Dan Ness, Principal Analyst, MetaFacts, August 23, 2023
Summary
Most Americans use a printer at home, school, or in a workplace. However, market penetration has sagged over the last five years, and the divide between printer users and non-users has widened.
This TUPdate looks at the long-term trend of printer usage among each generation of Americans. It addresses the question of whether people born around the same time and having grown up with certain technology are increasing or decreasing their printer usage more or less than other generations. The analysis is based on thirteen years of TUP user surveys (TUP 2011 through 2023) as each successive generation grows, evolves, and chooses the technology products and services they use.
The next generation will not save printers
Not all Americans behave the same. Many pundits espouse that each next-younger generation will be the savior, the ones to quickly adopt any newest technology products and services. However, history has not borne this out, especially concerning printer usage.

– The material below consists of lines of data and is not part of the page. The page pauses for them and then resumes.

(** * Per-unit payload cache and synchronisation engine of [public/input.js]

    A shallow embedding of the browser script [public/input.js] (and of the
    helpers it shares with [public/inputfinal.js]): the unit-mapping
    resolver, the three payload tiers, the unit switch controller, the
    autosave pipeline and the timer formatter, followed by the properties
    the specification states about them. *)

From Stdlib Require Import ZArith QArith Qround Lqa Ascii String List Lia.
From Stdlib Require Import DecimalString DecimalZ DecimalN.
From stdpp Require Import base gmap strings list.
Lemma exhaustive_completes_witness :
  ∃ res,
    exhaustive_max_protein [Scenario.A; Scenario.B; Scenario.C] 300
    = Ok res.
Proof.
  apply (exhaustive_completes [Scenario.A; Scenario.B; Scenario.C] 300).
  - repeat constructor; done.
  - cbn. lia.
  - by vm_compute.
  - by vm_compute.
Defined.

Lemma exhaustive_faults_witness :
  SignedOverflow = SignedOverflow ∨
  (SignedOverflow = AssertionFailed ∧
   (64 ≤ length [Samples.huge; Samples.huge])%nat).
Proof.
  apply (exhaustive_faults [Samples.huge; Samples.huge] 0 SignedOverflow).
  by vm_compute.
Defined.

End ExhaustiveMore.

(** ** load_usda_abbrev *)

Module LoaderFacts.
Import Loader Samples.

(** *** Strings *)

Lemma append_cons (a : Ascii.ascii) (s t : string) :
  String.append (String a s) t = String a (String.append s t).
Proof. reflexivity. Qed.

Lemma append_nil (t : string) : String.append EmptyString t = t.
Proof. reflexivity. Qed.

Lemma substring_0_length (s : string) (m : nat) :
  (m ≤ String.length s)%nat →
  String.length (String.substring 0 m s) = m.
Proof.
  revert m. induction s as [|ch s IH]; intros [|m] Hm; cbn in *;
    try done; try lia.
  rewrite IH; [done | lia].
Qed.

Lemma substring_0_append (s t : string) :
  String.substring 0 (String.length s) (String.append s t) = s.
Proof.
  induction s as [|ch s IH].
  - rewrite append_nil. by destruct t.
  - rewrite append_cons. cbn. by rewrite IH.
Qed.

Lemma get_length_append (s : string) (ch : Ascii.ascii) (t : string) :
  String.get (String.length s) (String.append s (String ch t)) = Some ch.
Proof.
  induction s as [|a s IH]; [done|]. rewrite append_cons. by cbn.
Qed.

Lemma length_append (s t : string) :
  String.length (String.append s t)
  = (String.length s + String.length t)%nat.
Proof.
  induction s as [|a s IH]; [done|]. rewrite append_cons. cbn.
  by rewrite IH.
Qed.

(** A string whose last character is [ch] is its front part followed
    by [ch]. *)
Lemma split_last (s : string) (m : nat) (ch : Ascii.ascii) :
  String.length s = S m → String.get m s = Some ch →
  s = String.append (String.substring 0 m s) (String ch EmptyString).
Proof.
  revert m. induction s as [|a s IH]; intros m Hlen Hget; [done|].
  destruct m as [|m]; cbn in *.
  - destruct s; [|done]. by injection Hget as ->.
  - rewrite append_cons. f_equal. apply IH; [lia | done].
Qed.

Lemma remove_tildes_some (field output : string) :
  remove_tildes field = Some output →
  output ≠ "" ∧
  field = String "~" (String.append output (String "~" EmptyString)).
Proof.
  unfold remove_tildes.
  case_bool_decide as Hc; [done|]. intros [= <-].
  assert (¬ (String.length field < 3)%nat) as Hlen by tauto.
  assert (String.get 0 field = Some "~"%char) as Hf.
  { destruct (decide (String.get 0 field = Some "~"%char)); tauto. }
  assert (String.get (String.length field - 1) field = Some "~"%char)
    as Hb.
  { destruct (decide (String.get (String.length field - 1) field
                      = Some "~"%char)); tauto. }
  clear Hc.
  destruct field as [|a s]; [done|]. cbn in Hf. injection Hf as ->.
  cbn [String.length] in *.
  replace (S (String.length s) - 1)%nat with (String.length s) in Hb by lia.
  replace (S (String.length s) - 2)%nat
    with (String.length s - 1)%nat by lia.
  destruct (String.length s) as [|m] eqn:Hs; [lia|].
  cbn [String.get] in Hb. cbn [String.substring].
  replace (S m - 1)%nat with m by lia.
  split.
  - intros Hempty.
    pose proof (substring_0_length s m ltac:(lia)) as Hl.
    rewrite Hempty in Hl. cbn in Hl. lia.
  - f_equal. by apply split_last.
Qed.

Lemma remove_tildes_wrapped (output : string) :
  output ≠ "" →
  remove_tildes
    (String "~" (String.append output (String "~" EmptyString)))
  = Some output.
Proof.
  intros Hne. unfold remove_tildes. cbn [String.length String.get].
  rewrite length_append. cbn [String.length].
  replace (S (String.length output + 1) - 1)%nat
    with (S (String.length output)) by lia.
  replace (S (String.length output + 1) - 2)%nat
    with (String.length output) by lia.
  cbn [String.get String.substring].
  rewrite get_length_append, substring_0_append.
  rewrite bool_decide_eq_false_2; [done|].
  intros [Hlen|[?|?]]; [|done..].
  destruct output; [done|]. cbn in Hlen. lia.
Qed.

(** [remove_tildes] succeeds exactly on a non-empty text between two
    tildes, and returns that text. *)
Theorem remove_tildes_spec (field output : string) :
  remove_tildes field = Some output ↔
  output ≠ "" ∧
  field = String "~" (String.append output (String "~" EmptyString)).
Proof.
  split; [apply remove_tildes_some|].
  intros [Hne ->]. by apply remove_tildes_wrapped.
Qed.

(** *** Reading fields *)

Lemma getline_split_free (delim : Ascii.ascii) (f : string) :
  delim_free delim f → getline_split delim f = (f, EmptyString).
Proof.
  induction f as [|a f IH]; [done|]. intros [Ha Hf]. cbn.
  rewrite (proj2 (Ascii.eqb_neq a delim) Ha). by rewrite IH.
Qed.

Lemma getline_split_append (delim : Ascii.ascii) (f rest : string) :
  delim_free delim f →
  getline_split delim (String.append f (String delim rest)) = (f, rest).
Proof.
  induction f as [|a f IH].
  - intros _. rewrite append_nil. cbn. by rewrite Ascii.eqb_refl.
  - intros [Ha Hf]. rewrite append_cons. cbn.
    rewrite (proj2 (Ascii.eqb_neq a delim) Ha). by rewrite IH.
Qed.

Lemma getline_append (delim : Ascii.ascii) (f rest : string) :
  delim_free delim f →
  getline delim (String.append f (String delim rest)) = Some (f, rest).
Proof.
  intros Hf. rewrite <- (getline_split_append delim f rest Hf).
  by destruct f.
Qed.

Lemma getline_all_empty (fuel : nat) (delim : Ascii.ascii) :
  getline_all fuel delim EmptyString = [].
Proof. by destruct fuel. Qed.

(** The remaining characters decrease with every successful call. *)
Lemma getline_split_shorter (delim : Ascii.ascii) (a : Ascii.ascii)
    (s : string) :
  (String.length (getline_split delim (String a s)).2
   ≤ String.length s)%nat.
Proof.
  revert a. induction s as [|b s IH]; intros a; cbn.
  - by destruct (Ascii.eqb a delim).
  - destruct (Ascii.eqb a delim); [cbn; lia|].
    specialize (IH b). cbn in IH.
    destruct (Ascii.eqb b delim); [cbn in *; lia|].
    destruct (getline_split delim s) as [x rest]. cbn in *. lia.
Qed.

Although Gen Z came out of the gate strongly upon reaching adulthood, with 82% using a printer upon reaching maturity, their penetration rate only slowly climbed until 2018. TUP uses the widely accepted definition of Generation Z as adults aged 18 or higher who were born in 1997 or later. As this younger generation met the pandemic and recession, many encountered roadblocks in the workplace and in schooling. Along with those blocks came reduced printer usage.
Millennials, well, are being millennials. Their printer usage crested in 2015 at 87% and has slid steadily ever since. At only one brief point since 2011 has this group of Americans used a printer as often as the next-older generation – Gen X. Millennials have experienced many technological advances in their lifetimes and found ways to leverage what they know in newer ways.
In fact, in only a very few cases has a younger generation used a printer more than their older counterparts.